REKLAMA
  1. bizblog
  2. Zakupy
  3. Podatki

Czy klientów Bestcena.pl czeka nalot skarbówki? Ekspert tłumaczy

Popularny sklep internetowy Bestcena.pl wstrzymał dostawy i anulował możliwość składania nowych zamówień. Tłumaczy, że to efekt kontroli Izby Skarbowej. Skomplikowana konstrukcja regulaminu, w której gros internautów się nie połapało, skłania jednak do zastanowienia się, czy fiskus nie zapuka też do drzwi klientów.

31.01.2020
15:12
Afera Bestcena.pl. Czy klientów sklepu czeka nalot skarbówki? Ekspert tłumaczy
REKLAMA

Bestcena.pl sprzedawała smartfony średnio o kilkaset złotych taniej niż konkurencja. Jak to możliwe? Nasi koledzy z Bezprawnika mieli problemy z uzyskaniem faktury od sklepu.

REKLAMA

„Zastanawialiśmy się, czy przypadkiem nie jest to wynikiem niejasności w odprowadzaniu podatku VAT przez zagraniczny podmiot, na który był zarejestrowany sklep Bestcena.pl. Możemy się domyślać, że urząd skarbowy w końcu powiedział dość i postanowił poddać firmę szczegółowej kontroli. Jak informowaliśmy, straty w podatku VAT mogły wynosić nawet kilkanaście milionów złotych” - pisali.

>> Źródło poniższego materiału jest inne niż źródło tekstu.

Lemma mkdir_parents_dir (fs fs' : gmap path node) a ps :
  mkdir_parents fs a ps = Some fs' -> fs' !! Path a ps = Some Dir.
Proof.
  destruct ps as [|x ps]; cbn [mkdir_parents].
  - destruct (fs !! Path a []) as [[|]|] eqn:E; try done. by intros [= <-].
  - destruct (fs !! Path a (x :: ps)) as [[|]|] eqn:E; try done; [by intros [= <-]|].
    destruct (mkdir_parents fs a ps) as [fs1|]; [|done].
    intros [= <-]. by rewrite lookup_insert_eq.
Qed.

Lemma write_text_Some (fs fs' : gmap path node) p t :
  write_text fs p t = Some fs' ->
  fs' = <[p := File t]> fs /\ fs !! parent p = Some Dir.
Proof.
  unfold write_text. destruct (fs !! parent p) as [[|]|]; try done.
  destruct (fs !! p) as [[|]|]; try done; by intros [= <-].
Qed.

Lemma join_ne_parent p name : join p name <> p.
Proof.
  destruct p as [a ps]. unfold join. simpl. intros [= H].
  apply (f_equal (@length _)) in H. simpl in H. lia.
Qed.

(** What the writing steps of [main] have done when they end with an exit
    status, and what they leave alone however they end. *)
Lemma emit_Exit w OUTDIR t line w' code :
  emit w OUTDIR (join OUTDIR "RUSTDOC.md") t line = (w', Exit code) ->
  code = 0%Z /\
  files w' !! join OUTDIR "RUSTDOC.md" = Some (File t) /\
  files w' !! OUTDIR = Some Dir /\
  stdout w' = stdout w ++ [line] /\ stderr w' = stderr w.
Proof.
  unfold emit.
  destruct (mkdir_parents (files w) (anchor OUTDIR) (parts OUTDIR)) as [fs1|] eqn:E1;
    [|done].
  destruct (write_text fs1 (join OUTDIR "RUSTDOC.md") t) as [fs2|] eqn:E2; [|done].
  intros [= <- <-]. apply write_text_Some in E2 as [-> _].
  apply mkdir_parents_dir in E1. destruct OUTDIR as [a ps]. simpl in *.
  repeat split; try done.
  - by rewrite lookup_insert_eq.
  - rewrite lookup_insert_ne; [done|]. apply (join_ne_parent (Path a ps)).
Qed.
(** C10.  For an identifier that no live story file has, because it was
    never created or because its file was deleted since, the reads of a
    reachable store do not throw: [getStoryFile] gives [null], [getVersions]
    the empty array and [getVersion] gives [null] for every version number. *)
Theorem reads_of_absent_story_file (cs : list Call) (sid : string) :
  fresh_ids empty_store cs ->
  live sid cs false = false ->
  getStoryFile (run cs) sid = None /\
  getVersions (run cs) sid = [] /\
  (forall v : Z, getVersion (run cs) sid v = None).
Proof.
  intros Hf Hl. rewrite live_run in Hl. apply bool_decide_eq_false in Hl.
  assert (storyFiles (run cs) !! sid = None) as Hsf.
  { destruct (storyFiles (run cs) !! sid) eqn:H; [| reflexivity].
    exfalso. apply Hl. eauto. }
  pose proof (consistent_absent _ _ (consistent_run cs Hf) Hsf) as Hvs.
  unfold getStoryFile, getVersions, getVersion. rewrite Hsf, Hvs.
  split_and!; reflexivity.
Qed.

Lemma reads_of_absent_story_file_witness :
  (getStoryFile (run (example_calls ++ [DeleteStoryFile "doc-1"])) "doc-1" = None /\
   getVersions (run (example_calls ++ [DeleteStoryFile "doc-1"])) "doc-1" = [] /\
   getVersion (run (example_calls ++ [DeleteStoryFile "doc-1"])) "doc-1" 1 = None) /\
  (getStoryFile (run example_calls) "doc-2" = None /\
   getVersions (run example_calls) "doc-2" = [] /\
   getVersion (run example_calls) "doc-2" 1 = None).
Proof.
  split.
  - destruct (reads_of_absent_story_file (example_calls ++ [DeleteStoryFile "doc-1"]) "doc-1")
      as (H1 & H2 & H3).
    + vm_compute. repeat split.
    + vm_compute. reflexivity.
    + split_and!; [exact H1 | exact H2 | apply H3].
  - destruct (reads_of_absent_story_file example_calls "doc-2") as (H1 & H2 & H3).
    + vm_compute. repeat split.
    + vm_compute. reflexivity.
    + split_and!; [exact H1 | exact H2 | apply H3].
Defined.
(** X7.  In exact arithmetic [arc_bezier_handles] returns nothing when [P],
    [N] and [C] lie on one line: it raises [ZeroDivisionError] (the cross
    product it divides by is 0) unless the square root has raised
    [ValueError] before.  For [P = N], and so for a corner whose two trim
    points are the vertex, it is [ZeroDivisionError]. *)
Theorem collinear_arc_points_raise (P N C : Rpoint) :
  (cross (vsub P C) (vsub N C) = 0 ->
   arc_bezier_handles P N C = Raise ZeroDivisionError
   \/ arc_bezier_handles P N C = Raise ValueError)
  /\ arc_bezier_handles P P C = Raise ZeroDivisionError.
Proof.
  destruct P as [x1 y1], N as [x4 y4], C as [xc yc].
  unfold cross, vsub, arc_bezier_handles.
  cbn [fst snd fsqrt fdiv fsub fadd fmul f2 RArith]. split.
  - intros Hc. unfold R_sqrt at 1 2.
    destruct (Rlt_dec _ 0); [right; reflexivity|]. left.
    cbn [bind]. rewrite R_div_zero by exact Hc. reflexivity.
  - pose proof (Rle_0_sqr (x1 - xc)) as Ha.
    pose proof (Rle_0_sqr (y1 - yc)) as Hb. unfold Rsqr in Ha, Hb.
    rewrite R_sqrt_Ok by (apply Rmult_le_pos; lra). cbn [bind].
    rewrite R_div_zero by ring. reflexivity.
Qed.

Lemma collinear_arc_points_raise_witness :
  (arc_bezier_handles (1, 0) (2, 0) (0, 0) = Raise ZeroDivisionError
   \/ arc_bezier_handles (1, 0) (2, 0) (0, 0) = Raise ValueError)
  /\ arc_bezier_handles (1, 0) (1, 0) (0, 0) = Raise ZeroDivisionError.
Proof.
  assert (Hc : cross (vsub (1, 0) (0, 0)) (vsub (2, 0) (0, 0)) = 0).
  { unfold cross, vsub. cbn [fst snd]. lra. }
  split.
  - exact (proj1 (collinear_arc_points_raise (1, 0) (2, 0) (0, 0)) Hc).
  - exact (proj2 (collinear_arc_points_raise (1, 0) (2, 0) (0, 0))).
Defined.

(** X21.  In exact arithmetic, the two points [arc_c_m_from_super_node]
    returns are as its docstring says: [c] is at the distance
    sqrt(radius**2 + trim**2) from the vertex [x, y], and [m] is at the
    distance |radius| from [c]. *)
Theorem arc_c_m_distances
    (self : @RoundedCorners R) (x y : R) (prev_trim_pt next_trim_pt : Rpoint)
    (trim : R) (c m : Rpoint) :
  arc_c_m_from_super_node self x y prev_trim_pt next_trim_pt trim = Ok (c, m) ->
  distance c (x, y) = sqrt (radius self * radius self + trim * trim)
  /\ distance c m = Rabs (radius self).
Proof.
  unfold arc_c_m_from_super_node. intros H.
  apply bind_Ok_inv in H. destruct H as (l & El & H).
  apply bind_Ok_inv in H. destruct H as (cdist & Ec & H).
  apply bind_Ok_inv in H. destruct H as (c0 & Ec0 & H).
  apply bind_Ok_inv in H. destruct H as (c1 & Ec1 & H).
  apply bind_Ok_inv in H. destruct H as (m0 & Em0 & H).
  apply bind_Ok_inv in H. destruct H as (m1 & Em1 & H).
  injection H as <- <-.
  apply R_sqrt_inv in El. destruct El as [Hlpos El].
  apply R_sqrt_inv in Ec. destruct Ec as [Hcpos Ec].
  apply R_div_inv in Ec0. destruct Ec0 as [Hl ->].
  apply R_div_inv in Ec1. destruct Ec1 as [_ ->].
  apply R_div_inv in Em0. destruct Em0 as [_ ->].
  apply R_div_inv in Em1. destruct Em1 as [_ ->].
  cbn [fst snd fsub fadd fmul RArith] in *.
  set (v0 := fst prev_trim_pt - x + (fst next_trim_pt - x)) in *.
  set (v1 := snd prev_trim_pt - y + (snd next_trim_pt - y)) in *.
  assert (Hll : l * l = v0 * v0 + v1 * v1).
  { rewrite El. apply sqrt_sqrt. exact Hlpos. }
  assert (Hc0 : 0 <= cdist) by (rewrite Ec; apply sqrt_pos).
  unfold distance. cbn [fst snd]. split.
  - rewrite <- Ec.
    transitivity (sqrt (cdist * cdist)); [|apply sqrt_square; exact Hc0].
    f_equal.
    transitivity (cdist * cdist * (v0 * v0 + v1 * v1) / (l * l));
      [field; exact Hl|].
    rewrite <- Hll. field. exact Hl.
  - rewrite <- sqrt_Rsqr_abs. f_equal. unfold Rsqr.
    transitivity (radius self * radius self * (v0 * v0 + v1 * v1) / (l * l));
      [field; exact Hl|].
    rewrite <- Hll. field. exact Hl.
Qed.
Lemma dominates_add (doms : gmap block_id (gset block_id)) (c b : block_id) :
  dominates (add_dominator c b doms) c b.
Proof.
  unfold dominates, add_dominator. eexists. rewrite lookup_insert_eq.
  split; [done|]. set_solver.
Qed.

Lemma dominates_add_keep (doms : gmap block_id (gset block_id))
    (c b c' b' : block_id) :
  dominates doms c' b' → dominates (add_dominator c b doms) c' b'.
Proof.
  unfold dominates, add_dominator. intros (ds & Hds & Hb').
  destruct (decide (c = c')) as [->|Hne].
  - eexists. rewrite lookup_insert_eq. split; [done|].
    rewrite Hds. simpl. set_solver.
  - exists ds. by rewrite lookup_insert_ne.
Qed.

Lemma dominates_setdefault_keep (doms : gmap block_id (gset block_id))
    (b c' b' : block_id) :
  dominates doms c' b' →
  dominates (<[b := default ∅ (doms !! b)]> doms) c' b'.
Proof.
  unfold dominates. intros (ds & Hds & Hb').
  destruct (decide (b = c')) as [->|Hne].
  - exists ds. rewrite lookup_insert_eq, Hds. done.
  - exists ds. by rewrite lookup_insert_ne.
Qed.

Lemma walk_prev_spec (h : heap) (fuel : nat) (b c : block_id)
    (doms doms' : gmap block_id (gset block_id)) :
  walk_prev fuel h b c doms = Ret doms' →
  dominates doms' c b
  ∧ ∀ c' b', dominates doms c' b' → dominates doms' c' b'.
Proof.
  revert c doms. induction fuel as [|fuel IH]; intros c doms Hrun; [done|].
  cbn [walk_prev] in Hrun.
  destruct (prev (h c)) as [|p ps].
  - injection Hrun as <-.
    split; [apply dominates_add | intros; by apply dominates_add_keep].
  - destruct (decide (p = b)) as [->|Hne].
    + injection Hrun as <-.
      split; [apply dominates_add | intros; by apply dominates_add_keep].
    + destruct (IH _ _ Hrun) as [Hp Hkeep]. split.
      * apply Hkeep, dominates_add.
      * intros c' b' Hd. by apply Hkeep, dominates_add_keep.
Qed.

Lemma get_followers_next `{Dis} (b : Block) (fs : gset block_id) :
  get_followers b = Ret fs → ∀ c, c ∈ next b → c ∈ fs.
Proof.
  unfold get_followers. intros Hrun c Hc.
  eapply (foldM_invariant (λ s : gset block_id, c ∈ s)); [| |exact Hrun].
  - intros s i s' _ Hs Hstep. cbv beta in Hstep.
    case_bool_decide; [|by injection Hstep as <-].
    destruct i as [op|op [t|v]]; try done.
    injection Hstep as <-. set_solver.
  - by apply elem_of_list_to_set.
Qed.

Lemma check_next_Ret (h : heap) (b n : block_id) :
  check_next h b = Ret () → head (next (h b)) = Some n →
  head (prev (h n)) = Some b.
Proof.
  unfold check_next. destruct (next (h b)) as [|m ms]; [done|].
  intros Hrun [= ->]. destruct (prev (h n)) as [|p ps]; [done|].
  by destruct (decide (p = b)) as [->|].
Qed.

(** One turn of the loop over [remaining]: the assertion on [b.next]
    holds, [b] dominates its next block, and no entry is lost. *)
Lemma dominate_block_spec `{Dis, SetIter} (laws : SetIterLaws) (h : heap)
    (fuel : nat) (b : block_id) (doms doms' : gmap block_id (gset block_id)) :
  dominate_block fuel h doms b = Ret doms' →
  check_next h b = Ret ()
  ∧ (∀ c, c ∈ next (h b) → dominates doms' c b)
  ∧ (∀ c' b', dominates doms c' b' → dominates doms' c' b').
Proof.
  unfold dominate_block. intros Hrun.
  inv_bind Hrun. destruct r. inv_bind Hrun. rename r into fs.
  split; [done|]. split.
  - intros c Hc.
    apply (get_followers_next _ _ Hr0) in Hc.
    apply (block_set_iter_elem laws) in Hc.
    eapply (foldM_establishes (λ c d, dominates d c b)); [| |exact Hrun|exact Hc].
    + intros d x d' Hw. by apply walk_prev_spec in Hw as [? _].
    + intros d x d' y Hw Hy. apply walk_prev_spec in Hw as [_ Hkeep]. auto.
  - intros c' b' Hd.
    eapply (foldM_invariant (λ d, dominates d c' b')); [| |exact Hrun].
    + intros d x d' _ Hy Hw. apply walk_prev_spec in Hw as [_ Hkeep]. auto.
    + by apply dominates_setdefault_keep.
Qed.

(** After the loop every block of [remaining] satisfies the assertion on
    its next link and dominates its next block. *)
Lemma compute_dominators_spec `{Dis, SetIter} (laws : SetIterLaws) (h : heap)
    (fuel : nat) (R : gset block_id) (doms : gmap block_id (gset block_id)) :
  compute_dominators fuel h R = Ret doms →
  ∀ b, b ∈ R →
       check_next h b = Ret () ∧ ∀ c, c ∈ next (h b) → dominates doms c b.
Proof.
  unfold compute_dominators. intros Hrun b Hb.
  apply (block_set_iter_elem laws) in Hb.
  eapply (foldM_establishes
            (λ b d, check_next h b = Ret ()
                    ∧ ∀ c, c ∈ next (h b) → dominates d c b));
    [| |exact Hrun|exact Hb].
  - intros d x d' Hstep.
    by apply (dominate_block_spec laws) in Hstep as (? & ? & _).
  - intros d x d' y Hstep [Hchk Hdom].
    apply (dominate_block_spec laws) in Hstep as (_ & _ & Hkeep).
    split; [done|]. auto.
Qed.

Rozbieramy umowę krok po kroku

Wniknięcie w meandry umowy nie jest jednak takie proste. Na pierwszych kilkudziesięciu stronach pojawiają się takie pojęcia jak „sprzedawca”, „sprzedający” czy „umowa sprzedaży”. Po przebrnięciu przez pierwszą część regulaminu dochodzimy do opisu usługi Genius. Jej definicji próżno szukać pod tym samym adresem URL.

Możną ją za to znaleźć w jednej z zakładek w części poświęconej Q&A. Czytamy w niej:

„Chcąc zapewnić Ci jeszcze dłuższy komfort korzystania z urządzenia, każdy zakup prywatny objęty jest specjalnym, bezpłatnym programem Genius. Jest to 30-miesięczne wsparcie gwarancyjne realizowane bezpośrednio przez nas na zasadzie door to door. Program obejmuje produkty nowe. Gwarancja przydzielana jest automatycznie w chwili zamówienia, nie musisz podejmować żadnych dodatkowych kroków. Jeśli dokonujesz zakupu na firmę, obowiązuje Cię jedynie gwarancja producenta, niemniej jednak masz możliwość wykupienia gwarancji sprzedawcy na 12 lub na 24 miesiące”.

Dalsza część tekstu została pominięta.